To do:
Please return every line of the records below that holds the word "hypervisor".

Stored dataset items:
(* ===== verification/HostVm.v ===== *)
(** * VMs on a host (crates/basis-agent/src/vm.rs, handlers.rs)

    The VM manager (one transient systemd unit per VM), creating a VM with
    its rollback, deleting one, and the periodic state report. *)

From Stdlib Require Import Ascii.
From S2P Require Import Prelude Ipv4 Ipnet Proto DbTypes Vms Ctl Agent Text HashName Nvlink Host Lvm Gpu Net Dataplane Image.

Inductive VmError := SpawnFailed (what : string) | VmIo.

(** What [anyhow::Error] carries in the handlers. *)
Inductive AgentError :=
  | AeImage (e : ImageError)
  | AeLvm (e : LvmError)
  | AeNet (e : NetworkError)
  | AeGpu (e : GpuError)
  | AeVm (e : VmError)
  | AeIo
  | AeDb
  | ChannelClosed
  | Bail (what : string).

Record BootArtifacts := {
  ba_kernel : string; ba_initrd : string; ba_rootfs : string; ba_cloud_init : string;
  ba_data_disks : list string;
}.

(** The [Display]s of [DiskSpec] and [NetSpec]. *)
Inductive DiskSpec :=
  | DsRootfs (path : string) (vcpus : Z)
  | DsData (path : string) (vcpus : Z)
  | DsCloudInit (path : string).
Definition disk_spec (d : DiskSpec) : string :=
  match d with
  | DsRootfs p v | DsData p v =>
      "path=" +:+ p +:+ ",image_type=raw,direct=on,num_queues=" +:+ pretty v +:+ ",queue_size=256"
  | DsCloudInit p => "path=" +:+ p
  end.
Definition net_spec (tap mac : string) (vcpus : Z) : string :=
  "tap=" +:+ tap +:+ ",mac=" +:+ mac +:+ ",num_queues=" +:+ pretty (as_u32 (2 * Z.max vcpus 1)) +:+
  ",queue_size=256".

(** The disks of a VM in the order the guest sees them: root, cloud-init,
    then the data disks. *)
Definition vm_disks (cpu : Z) (boot : BootArtifacts) : list DiskSpec :=
  DsRootfs (ba_rootfs boot) cpu :: DsCloudInit (ba_cloud_init boot) ::
  map (fun p => DsData p cpu) (ba_data_disks boot).

(** The arguments of [systemd-run]. *)
Definition ch_args (vm_dir : string) (cmd : CreateVmCommand) (boot : BootArtifacts) (tap : string)
    (vfio : list string) : list string :=
  ["--api-socket=" +:+ path_join vm_dir "cloud-hypervisor.sock";
   "--cpus=boot=" +:+ pretty (cmd_cpu cmd);
   "--memory=size=" +:+ pretty (cmd_memory_mib cmd) +:+ "M";
   "--kernel=" +:+ ba_kernel boot;
   "--initramfs=" +:+ ba_initrd boot;
   "--cmdline=root=/dev/vda1 ro console=ttyS0 transparent_hugepage=never";
   "--net"; net_spec tap (primary_mac (cmd_vm_id cmd)) (cmd_cpu cmd);
   "--serial=tty"; "--console=off"; "--disk"] ++
  map disk_spec (vm_disks (cmd_cpu cmd) boot) ++
  (match vfio with [] => [] | _ => "--device" :: map (fun d => "path=" +:+ d) vfio end).
Definition systemd_args (vm_dir : string) (cmd : CreateVmCommand) (boot : BootArtifacts) (tap : string)
    (vfio : list string) : list string :=
  ["--unit=" +:+ unit_name_for_vm (cmd_vm_id cmd); "--service-type=exec"; "--remain-after-exit";
   "--description=Basis VM " +:+ cmd_vm_id cmd; "--"; "cloud-hypervisor"] ++
  ch_args vm_dir cmd boot tap vfio.

(** The VM ids of the units a listing names. *)
Definition unit_vm_id (line : string) : option string :=
  strip_prefix "basis-vm-" (unwrap_or "" (head (split_whitespace line))) ≫= strip_suffix ".service".

(** The handles of [VmHandlerCtx]; [hx_open] says whether the controller
    still reads the channel. *)
Record VmHandlerCtx := {
  hx_vms_dir : string;
  hx_image_mgr : ImageManager;
  hx_storage : Storage;
  hx_net : ClusterManager;
  hx_open : bool;
}.

Section hostvm.
Context `{O : Oci} `{IH : IpnetHosts} `{J : AgentJson}.

Abbreviation VmM A := (SE Agt VmError A).
Abbreviation AgtM A := (SE Agt AgentError A).

(** ** [VmManager] *)

Definition mark_pending (vm : string) : AgtM unit := se_modify (set_vm_pending (fun p => {[vm]} ∪ p)).
Definition clear_pending (vm : string) : AgtM unit := se_modify (set_vm_pending (fun p => p ∖ {[vm]})).
Definition is_pending (vm : string) (s : Agt) : bool := bool_decide (vm ∈ at_pending s).

(** [VmManager::create_vm]. *)
Definition vm_mgr_create (vms_dir : string) (cmd : CreateVmCommand) (boot : BootArtifacts) (tap : string)
    (vfio : list string) : VmM unit :=
  let vm_dir := path_join vms_dir (cmd_vm_id cmd) in
  do! ok <- world (create_dir_all vm_dir) ;
  if negb ok then se_fail VmIo else
  do! o <- world (run "systemd-run" (systemd_args vm_dir cmd boot tap vfio)) ;
  match o with
  | None => se_fail (SpawnFailed "spawn")
  | Some out =>
      if negb (out_ok out) then se_fail (SpawnFailed ("systemd-run failed: " +:+ out_stderr out))
      else se_modify (set_tracked (<[cmd_vm_id cmd := {| tv_unit_name := unit_name_for_vm (cmd_vm_id cmd);
                                                         tv_vm_dir := vm_dir |}]>))
  end.

(** [VmManager::delete_vm]: every command is best effort. *)
Definition tracked_or_default (vms_dir vm : string) (t : option TrackedVm) : TrackedVm :=
  unwrap_or {| tv_unit_name := unit_name_for_vm vm; tv_vm_dir := path_join vms_dir vm |} t.
Definition vm_mgr_delete (vms_dir vm : string) : AgtM unit :=
  do! t <- se_gets (fun s => at_tracked s !! vm) ;
  run! se_modify (set_tracked (base.delete vm)) ;
  let t := tracked_or_default vms_dir vm t in
  run! world (run "systemctl" ["stop"; tv_unit_name t]) ;
  run! world (run "udevadm" ["settle"; "--timeout=5"]) ;
  do! w <- se_gets at_world ;
  run! (if path_exists (tv_vm_dir t) w
        then run! world (remove_dir_all (tv_vm_dir t)) ; se_ret tt else se_ret tt) ;
  run! world (run "systemctl" ["reset-failed"; tv_unit_name t]) ;
  se_ret tt.

(** [list_all_unit_vm_ids] and [reconcile_running]. *)
Definition list_all_unit_vm_ids : AgtM (list string) :=
  do! o <- world (run "systemctl" ["list-units"; "--type=service"; "--all"; "--no-legend"; "--plain"; "basis-vm-*"]) ;
  match o with
  | None => se_fail (AeVm VmIo)
  | Some out => se_ret (omap unit_vm_id (lines (out_stdout out)))
  end.
Definition reconcile_running (vms_dir : string) : AgtM (list string) :=
  do! o <- world (run "systemctl" ["list-units"; "--type=service"; "--state=running"; "--no-legend"; "--plain"; "basis-vm-*"]) ;
  match o with
  | None => se_fail (AeVm VmIo)
  | Some out =>
      let ids := omap unit_vm_id (lines (out_stdout out)) in
      run! se_for ids (fun vm => se_modify (set_tracked (<[vm := {|
        tv_unit_name := unit_name_for_vm vm; tv_vm_dir := path_join vms_dir vm |}]>))) ;
      se_ret ids
  end.

(** [live_vm_ids]. *)
Definition live_vm_ids (s : Agt) : gset string := dom (at_tracked s) ∪ at_pending s.

(** [has_live_process]. *)
Definition has_live_process (vm : string) : AgtM bool :=
  do! t <- se_gets (fun s => at_tracked s !! vm) ;
  do! o <- world (run "systemctl" ["show"; "--property=SubState"; "--value";
                                   from_option tv_unit_name (unit_name_for_vm vm) t]) ;
  se_ret (match o with Some out => out_ok out && (trim (out_stdout out) =$ "running") | None => false end).

(** ** Messages *)

(** [sender.send(msg).await]. *)
Definition send (open : bool) (msg : AgentMessage) : AgtM unit :=
  if open then se_modify (set_sent (fun l => l ++ [msg])) else se_fail ChannelClosed.
(** [send_vm_state]. *)
Definition send_vm_state (open : bool) (vm : string) (state : MachineState) (err : string) (transient : bool)
    : AgtM unit :=
  send open (MsgVmState {| vr_vm_id := vm; vr_state := machine_state_num state; vr_error_message := err;
                           vr_transient := transient |}).

(** [report_local_vm_states]. *)
Definition report_local_vm_states (open : bool) : AgtM unit :=
  do! vms <- se_gets (fun s => local_vms (at_db s)) ;
  se_for vms (fun vm =>
    do! p <- se_gets (is_pending (lr_vm_id vm)) ;
    if p : bool then se_ret tt else
    do! live <- has_live_process (lr_vm_id vm) ;
    if live : bool then send_vm_state open (lr_vm_id vm) Running "" false
    else send_vm_state open (lr_vm_id vm) Failed "cloud-hypervisor process exited" false).

(** ** [delete_vm] *)

Definition update_local_vms f : AgtM unit := se_modify (set_agent_db (set_local_vms f)).

(** Unbinding is best effort, device by device. *)
Definition unbind_all (addrs : list string) : AgtM unit :=
  se_for addrs (fun a => run! se_try (F:=AgentError) (unbind_vfio a) ; se_ret tt).

Definition delete_vm (x : VmHandlerCtx) (vm : string) : AgtM unit :=
  do! record <- se_gets (fun s => local_get_vm vm (at_db s)) ;
  run! vm_mgr_delete (hx_vms_dir x) vm ;
  run! se_try (F:=AgentError) (detach_vm_taps vm) ;
  run! (match record ≫= (fun r => gpus_of_json (lr_gpu_pci_addresses r)) with
        | Some addrs => unbind_all addrs
        | None => se_ret tt
        end) ;
  run! se_map_err AeLvm (remove_vm_rootfs (hx_storage x) vm) ;
  run! se_map_err AeLvm (release_vm_disks (hx_storage x) vm) ;
  se_modify (set_agent_db (local_delete_vm vm)).

(** ** [create_vm] *)

(** The checks of every commanded disk before anything is allocated. *)
Definition validate_disk (st : Storage) (d : CommandedDisk) : AgtM unit :=
  match storage_pool st (cd_pool d) with
  | None => se_fail (Bail "unknown pool")
  | Some b =>
      do! devices <- se_map_err AeLvm (backend_devices b) ;
      match select1 (fun v => dv_id v =$ cd_device_id d) devices with
      | None => se_fail (Bail "device not a member of pool")
      | Some dev =>
          if negb (dv_ready dev) then se_fail (Bail "device is not ready")
          else if dv_free_gib dev <? cd_min_size_gib d then se_fail (Bail "device has too little free")
          else se_ret tt
      end
  end.

Definition local_row (cmd : CreateVmCommand) (now : string) : LocalVmRow := {|
  lr_vm_id := cmd_vm_id cmd; lr_name := cmd_name cmd; lr_unit_name := unit_name_for_vm (cmd_vm_id cmd);
  lr_ip_address := cmd_ip_address cmd; lr_cpu := cmd_cpu cmd; lr_memory_mib := cmd_memory_mib cmd;
  lr_disk_gib := cmd_disk_gib cmd; lr_gpu_pci_addresses := gpus_to_json (cmd_gpu_pci_addresses cmd);
  lr_image := cmd_image cmd; lr_vni := cmd_vni cmd; lr_cluster_id := cmd_cluster_id cmd;
  lr_created_at := now; lr_storage_disks := "[]" |}.
Definition with_local_disks (t : string) (r : LocalVmRow) : LocalVmRow := {|
  lr_vm_id := lr_vm_id r; lr_name := lr_name r; lr_unit_name := lr_unit_name r;
  lr_ip_address := lr_ip_address r; lr_cpu := lr_cpu r; lr_memory_mib := lr_memory_mib r;
  lr_disk_gib := lr_disk_gib r; lr_gpu_pci_addresses := lr_gpu_pci_addresses r;
  lr_image := lr_image r; lr_vni := lr_vni r; lr_cluster_id := lr_cluster_id r;
  lr_created_at := lr_created_at r; lr_storage_disks := t |}.

Definition insert_local (row : LocalVmRow) : AgtM unit :=
  do! db <- se_gets at_db ;
  match local_insert_vm row db with
  | Some db' => se_modify (set_agent_db (fun _ => db'))
  | None => se_fail AeDb
  end.

Definition request_of (vm : string) (d : CommandedDisk) : DiskAllocationRequest := {|
  rq_assignment_id := cd_assignment_id d; rq_device_id := cd_device_id d; rq_vm_id := vm;
  rq_disk_index := cd_disk_index d; rq_min_size_gib := cd_min_size_gib d |}.
Definition local_disk (d : CommandedDisk) (p : DiskPurpose) (a : Allocation) : LocalStorageDisk := {|
  ls_assignment_id := cd_assignment_id d; ls_pool := cd_pool d; ls_device_id := cd_device_id d;
  ls_disk_index := cd_disk_index d; ls_size_gib := al_actual_size_gib a;
  ls_purpose := disk_purpose_as_db_str p; ls_device_path := al_path a |}.
Definition disk_report (vm : string) (d : CommandedDisk) (a : Allocation) : AgentMessage :=
  MsgDiskAssignment (Some {| da_assignment_id := cd_assignment_id d; da_vm_id := vm;
    da_disk_index := cd_disk_index d; da_pool := cd_pool d; da_device_id := cd_device_id d;
    da_actual_size_gib := al_actual_size_gib a; da_device_path := al_path a |}).

(** Allocate one disk and report it; the report is best effort. *)
Definition allocate_disk (x : VmHandlerCtx) (vm : string) (d : CommandedDisk) : AgtM LocalStorageDisk :=
  match storage_pool (hx_storage x) (cd_pool d) with
  | None => se_fail (Bail "panic: validated above")
  | Some b =>
      match disk_purpose_try_from (cd_purpose d) with
      | None => se_fail (Bail "invalid DiskPurpose")
      | Some p =>
          do! a <- se_map_err AeLvm (allocate b (request_of vm d)) ;
          run! se_try (F:=AgentError) (send (hx_open x) (disk_report vm d a)) ;
          se_ret (local_disk d p a)
      end
  end.

(** [create_vm_inner]. *)
Definition create_vm_inner (x : VmHandlerCtx) (cmd : CreateVmCommand) (now : string) : AgtM unit :=
  let vm := cmd_vm_id cmd in
  let st := hx_storage x in
  let vm_dir := path_join (hx_vms_dir x) vm in
  do! ok <- world (create_dir_all vm_dir) ;
  if negb ok then se_fail AeIo else
  do! base <- se_map_err AeImage (ensure_cached (hx_image_mgr x) st (cmd_image cmd)) ;
  if cmd_disk_gib cmd <? im_virtual_size_gib base then se_fail (Bail "disk_gib is smaller than image") else
  run! se_for (cmd_storage_disks cmd) (validate_disk st) ;
  run! insert_local (local_row cmd now) ;
  do! rootfs <- se_map_err AeLvm (create_vm_rootfs st vm (im_image_hash base) (cmd_disk_gib cmd)) ;
  do! disks <- se_map (cmd_storage_disks cmd) (allocate_disk x vm) ;
  run! update_local_vms (update_where (fun r => lr_vm_id r =$ vm) (with_local_disks (local_disks_to_json disks))) ;
  do! iso <- se_map_err AeImage (create_cloud_init_iso (hx_image_mgr x) vm_dir vm (cmd_name cmd)
    (String.string_of_list_byte (cmd_bootstrap_data cmd))
    {| gn_mac := primary_mac vm; gn_ip_address := cmd_ip_address cmd; gn_gateway := cmd_gateway cmd;
       gn_prefix_len := cmd_prefix_len cmd; gn_dns_servers := cmd_dns_servers cmd;
       gn_mtu := inner_mtu (hx_net x) |}) ;
  do! tap <- se_map_err AeNet (attach_vm_primary (hx_net x) vm (cmd_vni cmd)) ;
  do! vfio <- se_map (cmd_gpu_pci_addresses cmd) (fun pci => se_map_err AeGpu (bind_vfio pci)) ;
  se_map_err AeVm (vm_mgr_create (hx_vms_dir x) cmd
    {| ba_kernel := im_kernel base; ba_initrd := im_initrd base; ba_rootfs := rootfs; ba_cloud_init := iso;
       ba_data_disks := map ls_device_path disks |} tap vfio).

(** [create_vm]: the rollback's own failure is dropped. *)
Definition create_vm (x : VmHandlerCtx) (cmd : CreateVmCommand) (now : string) : AgtM unit :=
  run! mark_pending (cmd_vm_id cmd) ;
  do! r <- se_try (create_vm_inner x cmd now) ;
  run! clear_pending (cmd_vm_id cmd) ;
  match r with
  | Ok _ => se_ret tt
  | Err e => run! se_try (F:=AgentError) (delete_vm x (cmd_vm_id cmd)) ; se_fail e
  end.

(** ** main.rs: dispatching a create *)

(** Backpressure of the volume groups is the one transient failure. *)
Definition is_transient (e : AgentError) : bool :=
  match e with
  | AeLvm (Busy _) | AeImage (ImageLvm (Busy _)) => true
  | _ => false
  end.
(** [spawn_create] with [send_terminal_vm_state]; [text] is the error's
    [Display]. *)
Definition spawn_create (x : VmHandlerCtx) (cmd : CreateVmCommand) (now : string)
    (text : AgentError -> string) : AgtM unit :=
  do! r <- se_try (create_vm x cmd now) ;
  run! se_try (F:=AgentError)
    (match r with
     | Ok _ => send_vm_state (hx_open x) (cmd_vm_id cmd) Running "" false
     | Err e => send_vm_state (hx_open x) (cmd_vm_id cmd) Failed (text e) (is_transient e)
     end) ;
  se_ret tt.
End hostvm.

Output for this task:
  ["--api-socket=" +:+ path_join vm_dir "cloud-hypervisor.sock";
   "--description=Basis VM " +:+ cmd_vm_id cmd; "--"; "cloud-hypervisor"] ++
    else send_vm_state open (lr_vm_id vm) Failed "cloud-hypervisor process exited" false).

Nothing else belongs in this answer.